Protocol of the Session on June 18, 2014

Wenn ich mir das Instrument Existenzgründungsförderung anschaue – ein anderes Instrument, das hier angesprochen wurde –, haben wir dort in den vergangenen Jahren einen Frauenanteil zwischen 44 und 47 Prozent. Auch da würde ich im Ganzen sagen, dass das ein ordentliches Ergebnis ist.

Jetzt reden wir über die Investitionsförderung. Es ist richtig, die Grundlage bei der Investitionsförderung ist natürlich der GRW-Ansatz. Wenn man den GRW-Ansatz hat, dann hat man den Bezug auf bestimmte Branchen, die in der Positivliste genannt wor

den sind, und nur ausnahmsweise werden auch andere Bereiche einbezogen. Das ist dem Instrument geschuldet, das ist der Ansatz, deshalb haben wir da einen Anteil von 25 Prozent Frauenförderung. Natürlich kann man versuchen, darauf einzuwirken, und das tun wir auch.

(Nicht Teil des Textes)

(** C1 (amended).  When [mar_augment_update] completes on a running,
    initialised module, every initialised slot whose augmentation finds at
    most 256 strong matches (accepted matches at a distance below
    [MAR_MAX_KEYPOINT_DIFFERENCE = 2]) has the recorded status
    [InsufficientMatches] exactly when it finds fewer than five strong
    matches (those of the full-frame pass, when it is taken) or the fitted
    parameters fail a validation bound, both bounds being strict; in that
    case both transforms are unchanged, and otherwise the status is [Ok]
    and the transform is the fitted one, with bottom row [0 0 1]. *)
Theorem recorded_status_rule camera_update detector b (st : mar_state (F := F)) :
  arrays_wf b -> registry_wf st ->
  mar_augment_initialized st = true ->
  mar_run_augmentation st = true ->
  camera_update = MAR_ERROR_NONE ->
  fst detector = MAR_ERROR_NONE ->
  frame_status_rule pinv camera_update detector b st
  /\ bounds_are_strict (F := F).
Proof.
  intros Hb Hwf Hinit Hrun Hcam Hdet. split; [|exact bounds_strict].
  unfold frame_status_rule.
  destruct (mar_augment_update pinv camera_update detector b st)
    as [[st' rc]|name ix sz] eqn:E; [|exact I].
  destruct (mar_augment_update_per_slot camera_update detector b st st' rc
              Hb Hwf Hinit Hrun Hcam Hdet E) as [Hrc Hslots].
  split; [exact Hrc|]. intros i Hi Hslot Hstrong.
  destruct (Hslots i Hi Hslot) as (b_i & b_i' & Hbi & Hupd).
  pose proof (update_augmentation_status_rule pinv (snd detector) b_i
                (augmentation_at st i) Hbi Hstrong) as Hrule.
  unfold status_rule_as_implemented in Hrule. rewrite Hupd in Hrule.
  exact (status_rule_holds_agree pinv (snd detector) b b_i _ _ _
           Hb Hbi Hstrong Hrule).
Qed.

End FrameFacts.
Lemma given_object_eq o env :
  CreateLogic.given_object o env =
  default CreateLogic.empty_object
    (CreateLogic.heap
       (match CreateLogic.o_processOptions o with
        | Some r => (r, env)
        | None => (length (CreateLogic.heap env),
                   CreateLogic.alloc CreateLogic.empty_object env)
        end).2
     !! (match CreateLogic.o_processOptions o with
         | Some r => (r, env)
         | None => (length (CreateLogic.heap env),
                    CreateLogic.alloc CreateLogic.empty_object env)
         end).1).
Proof.
  unfold CreateLogic.given_object. destruct (CreateLogic.o_processOptions o) as [r|]; cbn.
  - reflexivity.
  - rewrite lookup_app_r by lia. rewrite Nat.sub_diag. reflexivity.
Qed.
(** * The OQS key-method adapter (crypto/ec/oqs_meth.c)

    A shallow embedding of the adapter that binds the Picnic signature
    engine into the EVP public-key layer: the key record, its allocation
    and teardown, the public-key and private-key wire codecs, the key
    queries, and the sign / verify / keygen bridge.

    Every C function of the file is a Rocq function of the same name in
    the monad [M]: it reads the answers of the collaborators it calls
    (allocators, the signature engine, the container accessors) from an
    environment, it writes the calls that matter for resources and error
    reports to a trace, and it is undefined where the C code dereferences
    a null pointer or copies out of bounds. *)

From Stdlib Require Import ZArith NArith List Bool Lia String Ascii.
From Stdlib.Strings Require Import Byte.
Import ListNotations.

Local Open Scope Z_scope.

(** ** Bytes *)

Definition bytes := list byte.

(** The length of a buffer as a C [int]. *)
Definition blen (b : bytes) : Z := Z.of_nat (List.length b).

(** The byte of value [n mod 256]. *)
Definition byte_of_N (n : N) : byte :=
  match Byte.of_N (n mod 256)%N with
  | Some b => b
  | None => x00
  end.

(** [memcpy(dest + off, src, n)]: the [n] first bytes of [src] replace the
    bytes [off .. off+n-1] of [dest].  Reading past the end of [src] or
    writing past the end of [dest] is undefined. *)
Definition memcpy (dest : bytes) (off : Z) (src : bytes) (n : Z) : option bytes :=
  if (0 <=? off) && (0 <=? n) && (n <=? blen src) && (off + n <=? blen dest)
  then Some (firstn (Z.to_nat off) dest ++ firstn (Z.to_nat n) src
               ++ skipn (Z.to_nat (off + n)) dest)
  else None.

(** ** The octet-string codec *)

(** The [k] low-order bytes of [n], most significant first. *)
Fixpoint be_bytes (k : nat) (n : N) : bytes :=
  match k with
  | O => []
  | S k' => byte_of_N (N.shiftr n (8 * N.of_nat k')) :: be_bytes k' n
  end.

(** The number a byte string denotes, most significant byte first. *)
Definition be_value (bs : bytes) : N :=
  fold_left (fun acc b => (acc * 256 + Byte.to_N b)%N) bs 0%N.

(** How many bytes the long form of a length takes. *)
Definition length_octets (n : N) : nat := N.to_nat ((N.size n + 7) / 8).

(** Modelled from the spec: the length prefix of the "length-prefixed byte
    string codec" (section 6), which asn1_lib.c writes and which is not
    among the sources: one byte below 128, else the count of length bytes
    with the top bit set, then the length, most significant byte first. *)
Definition put_length (n : N) : bytes :=
  if (n <? 128)%N then [byte_of_N n]
  else byte_of_N (128 + N.of_nat (length_octets n)) :: be_bytes (length_octets n) n.

(** Modelled from the spec: reading that length prefix back; the rest of
    the input comes with the length. *)
Definition get_length (bs : bytes) : option (N * bytes) :=
  match bs with
  | [] => None
  | b :: rest =>
      let v := Byte.to_N b in
      if (v <? 128)%N then Some (v, rest)
      else
        let k := N.to_nat (v - 128) in
        if (k =? 0)%nat then None
        else if (List.length rest <? k)%nat then None
        else Some (be_value (firstn k rest), skipn k rest)
  end.

(** The tag byte of a primitive OCTET STRING. *)
Definition V_ASN1_OCTET_STRING : byte := x04.

(** Modelled from the spec: the encoding of an octet string, tag, length
    prefix, content (the encoder behind i2d_ASN1_OCTET_STRING). *)
Definition der_octet_string (content : bytes) : bytes :=
  V_ASN1_OCTET_STRING :: put_length (N.of_nat (List.length content)) ++ content.

(** Modelled from the spec: the decoder behind d2i_ASN1_OCTET_STRING; it
    refuses another tag, a bad length prefix and a content longer than
    the input. *)
Definition der_octet_string_content (der : bytes) : option bytes :=
  match der with
  | [] => None
  | tag :: rest =>
      if Byte.eqb tag V_ASN1_OCTET_STRING then
        match get_length rest with
        | Some (n, body) =>
            if (List.length body <? N.to_nat n)%nat then None
            else Some (firstn (N.to_nat n) body)
        | None => None
        end
      else None
  end.

(** ** Constants of the host headers *)

(** The adapter names these constants and none of the sources defines
    them: the numeric identifier of the one scheme and the engine's
    selector for it, the parameter tag that stands for "absent", the two
    reason codes, the engine's success status and the two control
    requests.  The development holds for every value of them. *)
Class HostConstants : Type := {
  NID_picnicL1FS : Z;
  NID_undef : Z;
  OQS_SIG_picnic_L1_FS : Z;
  V_ASN1_UNDEF : Z;
  ERR_R_FATAL : Z;
  ERR_R_MALLOC_FAILURE : Z;
  OQS_SUCCESS : Z;
  EVP_PKEY_CTRL_MD : Z;
  EVP_PKEY_CTRL_DIGESTINIT : Z;
  X509_SIG_INFO_TLS : Z
}.

(** ** The data model *)

(** The engine's randomness source, an opaque handle. *)
Inductive OQS_RAND : Type := OQS_RAND_handle (id : nat).

(** The engine instance: the fields of [OQS_SIG] the adapter reads. *)
Record OQS_SIG : Type := {
  rand : option OQS_RAND;
  estimated_classical_security : Z;
  priv_key_len : Z;
  pub_key_len : Z;
  max_sig_len : Z
}.

(** [OQS_KEY]: a null pointer is [None]. *)
Record OQS_KEY : Type := {
  s : option OQS_SIG;
  pubkey : option bytes;
  privkey : option bytes
}.

Definition set_s (k : OQS_KEY) (v : option OQS_SIG) : OQS_KEY :=
  {| s := v; pubkey := pubkey k; privkey := privkey k |}.
Definition set_pubkey (k : OQS_KEY) (v : option bytes) : OQS_KEY :=
  {| s := s k; pubkey := v; privkey := privkey k |}.
Definition set_privkey (k : OQS_KEY) (v : option bytes) : OQS_KEY :=
  {| s := s k; pubkey := pubkey k; privkey := v |}.

(** [oqs_key_type_t]; the enumerators number from 0, so the literal 0 of
    a caller is [KEY_TYPE_PUBLIC] and 1 is [KEY_TYPE_PRIVATE]. *)
Inductive oqs_key_type_t : Type := KEY_TYPE_PUBLIC | KEY_TYPE_PRIVATE.

(** An ASN.1 object, known by its numeric identifier. *)
Definition ASN1_OBJECT := Z.

(** An algorithm identifier: the object and the tag of its parameters. *)
Record X509_ALGOR : Type := {
  algorithm : ASN1_OBJECT;
  parameter_type : Z
}.

(** An ASN.1 string, named by its two accessors. *)
Record ASN1_STRING : Type := {
  ASN1_STRING_length : Z;
  ASN1_STRING_get0_data : option bytes
}.

(** The public-key container. *)
Record X509_PUBKEY : Type := {
  algor : option X509_ALGOR;
  public_key : ASN1_STRING
}.

(** The private-key container. *)
Record PKCS8_PRIV_KEY_INFO : Type := {
  p8_version : Z;
  pkeyalg : option X509_ALGOR;
  p8_pkey : ASN1_STRING
}.

(** The generic key object: [pkey->ameth->pkey_id] and [pkey->pkey.ptr]. *)
Record EVP_PKEY : Type := {
  ameth_pkey_id : Z;
  ptr : option OQS_KEY
}.

(** The key context: [ctx->pmeth->pkey_id] and [ctx->pkey]. *)
Record EVP_PKEY_CTX : Type := {
  pmeth_pkey_id : Z;
  ctx_pkey : option EVP_PKEY
}.

(** The digest context, which holds the key context. *)
Record EVP_MD_CTX : Type := {
  EVP_MD_CTX_pkey_ctx : option EVP_PKEY_CTX
}.

(** A digest, an opaque handle. *)
Inductive EVP_MD : Type := EVP_MD_handle (nid : Z).

(** What X509_SIG_INFO_set stores. *)
Record X509_SIG_INFO : Type := {
  mdnid : Z;
  pknid : Z;
  secbits : Z;
  siginf_flags : Z
}.

(** ** The trace *)

(** The C variable or field a block of memory is held in. *)
Inductive block : Type :=
  b_oqs_key | b_pubkey | b_privkey | b_buf | b_penc | b_oct.

(** The calls an operation makes to its collaborators, in the order it
    makes them.  An allocation is written when it gives a block. *)
Module Ev.
Inductive event : Type :=
| OQSerr (reason : Z)
| OPENSSL_zalloc (p : block)
| OPENSSL_malloc (p : block) (num : Z)
| OPENSSL_secure_malloc (p : block) (num : Z)
| OPENSSL_memdup (p : block) (num : Z)
| OPENSSL_free (p : block)
| OPENSSL_secure_clear_free (p : block) (num : Z)
| OPENSSL_clear_free (p : block) (num : Z)
| OQS_RAND_new (r : OQS_RAND)
| OQS_RAND_free (r : OQS_RAND)
| OQS_SIG_new (sg : OQS_SIG)
| OQS_SIG_free (sg : OQS_SIG)
| OQS_SIG_keygen (sg : OQS_SIG)
| OQS_SIG_sign (sg : OQS_SIG)
| OQS_SIG_verify (sg : OQS_SIG)
| i2d_ASN1_OCTET_STRING (p : block) (num : Z)
| d2i_ASN1_OCTET_STRING (p : block)
| ASN1_OCTET_STRING_free (p : block)
| EVP_DigestVerifyInit
| BIO_printf (indent : Z) (text : string)
| ASN1_buf_print (num : Z) (off : Z).
End Ev.

Definition trace := list Ev.event.

(** ** The environment *)

(** What the collaborators answer.  Allocators may refuse; the engine is
    opaque: it gives an instance for a selector or refuses, and it maps
    the buffers it is handed to their new contents and a status. *)
Record Env : Type := {
  on_OPENSSL_zalloc : bool;
  on_OPENSSL_malloc : Z -> bool;
  on_OPENSSL_secure_malloc : Z -> bool;
  on_OPENSSL_memdup : Z -> bool;
  uninit : nat -> byte;
  on_OQS_RAND_new : option OQS_RAND;
  on_OQS_SIG_new : OQS_RAND -> Z -> option OQS_SIG;
  on_OQS_SIG_keygen : OQS_SIG -> bytes -> bytes -> Z * bytes * bytes;
  on_OQS_SIG_sign : OQS_SIG -> bytes -> option bytes -> Z -> bytes -> Z -> Z * bytes * Z;
  on_OQS_SIG_verify : OQS_SIG -> bytes -> bytes -> Z -> bytes -> Z -> Z;
  on_X509_PUBKEY_get0_param : bool;
  on_X509_PUBKEY_set0_param : bool;
  on_PKCS8_pkey_get0 : bool;
  on_PKCS8_pkey_set0 : bool;
  on_i2d_ASN1_OCTET_STRING : bool;
  on_d2i_ASN1_OCTET_STRING : bool;
  on_EVP_DigestVerifyInit : Z;
  on_BIO_printf : string -> Z;
  on_ASN1_buf_print : Z;
  OBJ_nid2ln : Z -> string
}.

(** ** The monad *)

(** A computation reads the environment and gives a result and the calls
    it made, or is undefined ([None]). *)
Definition M (A : Type) : Type := Env -> option (A * trace).

Definition ret {A : Type} (a : A) : M A := fun _ => Some (a, []).

Definition bind {A B : Type} (m : M A) (k : A -> M B) : M B :=
  fun e =>
    match m e with
    | Some (a, t1) =>
        match k a e with
        | Some (b, t2) => Some (b, t1 ++ t2)
        | None => None
        end
    | None => None
    end.

Definition undefined {A : Type} : M A := fun _ => None.

Definition emit (ev : Ev.event) : M unit := fun _ => Some (tt, [ev]).

Definition ask {A : Type} (f : Env -> A) : M A := fun e => Some (f e, []).

(** Reading through a pointer: undefined when it is null. *)
Definition deref {A : Type} (p : option A) : M A :=
  match p with
  | Some a => ret a
  | None => undefined
  end.

Declare Scope oqs_scope.
Delimit Scope oqs_scope with oqs.
Notation "x <- m ;; k" := (bind m (fun x => k))
  (at level 61, m at next level, right associativity) : oqs_scope.
Notation "' pat <- m ;; k" := (bind m (fun x => match x with pat => k end))
  (at level 61, pat pattern, m at next level, right associativity) : oqs_scope.
Notation "m ;; k" := (bind m (fun _ => k))
  (at level 61, right associativity) : oqs_scope.
Local Open Scope oqs_scope.

(** ** The collaborators *)

(** The contents of a block nobody has written yet. *)
Definition fresh (e : Env) (num : Z) : bytes :=
  map (uninit e) (seq 0 (Z.to_nat num)).

(** Modelled from the spec: the host error-reporting facility behind the
    OQSerr macro, which takes a function code and a reason code. *)
Definition OQSerr (f r : Z) : M unit := emit (Ev.OQSerr r).

(** Modelled from the spec: the allocation primitives of section 6; each
    gives a block of the size asked for, or a null pointer. *)
Definition OPENSSL_zalloc (p : block) : M (option OQS_KEY) :=
  fun e =>
    if on_OPENSSL_zalloc e
    then Some (Some {| s := None; pubkey := None; privkey := None |}, [Ev.OPENSSL_zalloc p])
    else Some (None, []).

Definition OPENSSL_malloc (p : block) (num : Z) : M (option bytes) :=
  fun e =>
    if on_OPENSSL_malloc e num
    then Some (Some (fresh e num), [Ev.OPENSSL_malloc p num])
    else Some (None, []).

Definition OPENSSL_secure_malloc (p : block) (num : Z) : M (option bytes) :=
  fun e =>
    if on_OPENSSL_secure_malloc e num
    then Some (Some (fresh e num), [Ev.OPENSSL_secure_malloc p num])
    else Some (None, []).

(** Modelled from the spec: a copy of the [siz] first bytes of [data] in
    a new block; reading past the end of [data] is undefined. *)
Definition OPENSSL_memdup (p : block) (data : bytes) (siz : Z) : M (option bytes) :=
  fun e =>
    if (siz <? 0) || (blen data <? siz) then None
    else if on_OPENSSL_memdup e siz
    then Some (Some (firstn (Z.to_nat siz) data), [Ev.OPENSSL_memdup p siz])
    else Some (None, []).

(** Modelled from the spec: the release primitives of section 6; the
    clearing ones overwrite [num] bytes of the block before they free it. *)
Definition OPENSSL_free (p : block) : M unit := emit (Ev.OPENSSL_free p).
Definition OPENSSL_secure_clear_free (p : block) (num : Z) : M unit :=
  emit (Ev.OPENSSL_secure_clear_free p num).
Definition OPENSSL_clear_free (p : block) (num : Z) : M unit :=
  emit (Ev.OPENSSL_clear_free p num).

(** The engine, by its interface: an instance and its randomness source
    are created and freed, and the three operations answer as the
    environment says. *)
Definition OQS_RAND_new : M (option OQS_RAND) :=
  fun e =>
    match on_OQS_RAND_new e with
    | Some r => Some (Some r, [Ev.OQS_RAND_new r])
    | None => Some (None, [])
    end.

Definition OQS_RAND_free (r : OQS_RAND) : M unit := emit (Ev.OQS_RAND_free r).

Definition OQS_SIG_new (r : OQS_RAND) (algid : Z) : M (option OQS_SIG) :=
  fun e =>
    match on_OQS_SIG_new e r algid with
    | Some sg => Some (Some sg, [Ev.OQS_SIG_new sg])
    | None => Some (None, [])
    end.

Definition OQS_SIG_free (sg : OQS_SIG) : M unit := emit (Ev.OQS_SIG_free sg).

Wenn man sich jetzt das Instrument der Bonusförderung anschaut – auch in anderen Bereichen haben wir Bonus- und Malusansätze, dann sind das Ansätze, die schon über das Vorhandende hinausgehen. Wir versuchen, darauf einzuwirken, denn ich finde, dass die Bundesregelung im Grunde noch zu wenig bewegt. Wir können darüber nachdenken, zum Beispiel die Boni anzuheben, das könnte man machen. Man könnte versuchen, diesen Fördereffekt zu verstärken und damit mehr zu bewegen, also den Anteil zu erhöhen. Das Grundproblem liegt aber darin, glaube ich, dass man auch die Strukturen ändern muss. In den Industrien, in den angesprochenen Bereichen muss man die Strukturen verändern, und man muss auch die Qualifikationen der Frauen, die auf den Arbeitsmarkt treten, verändern, das ist ein zentraler Punkt.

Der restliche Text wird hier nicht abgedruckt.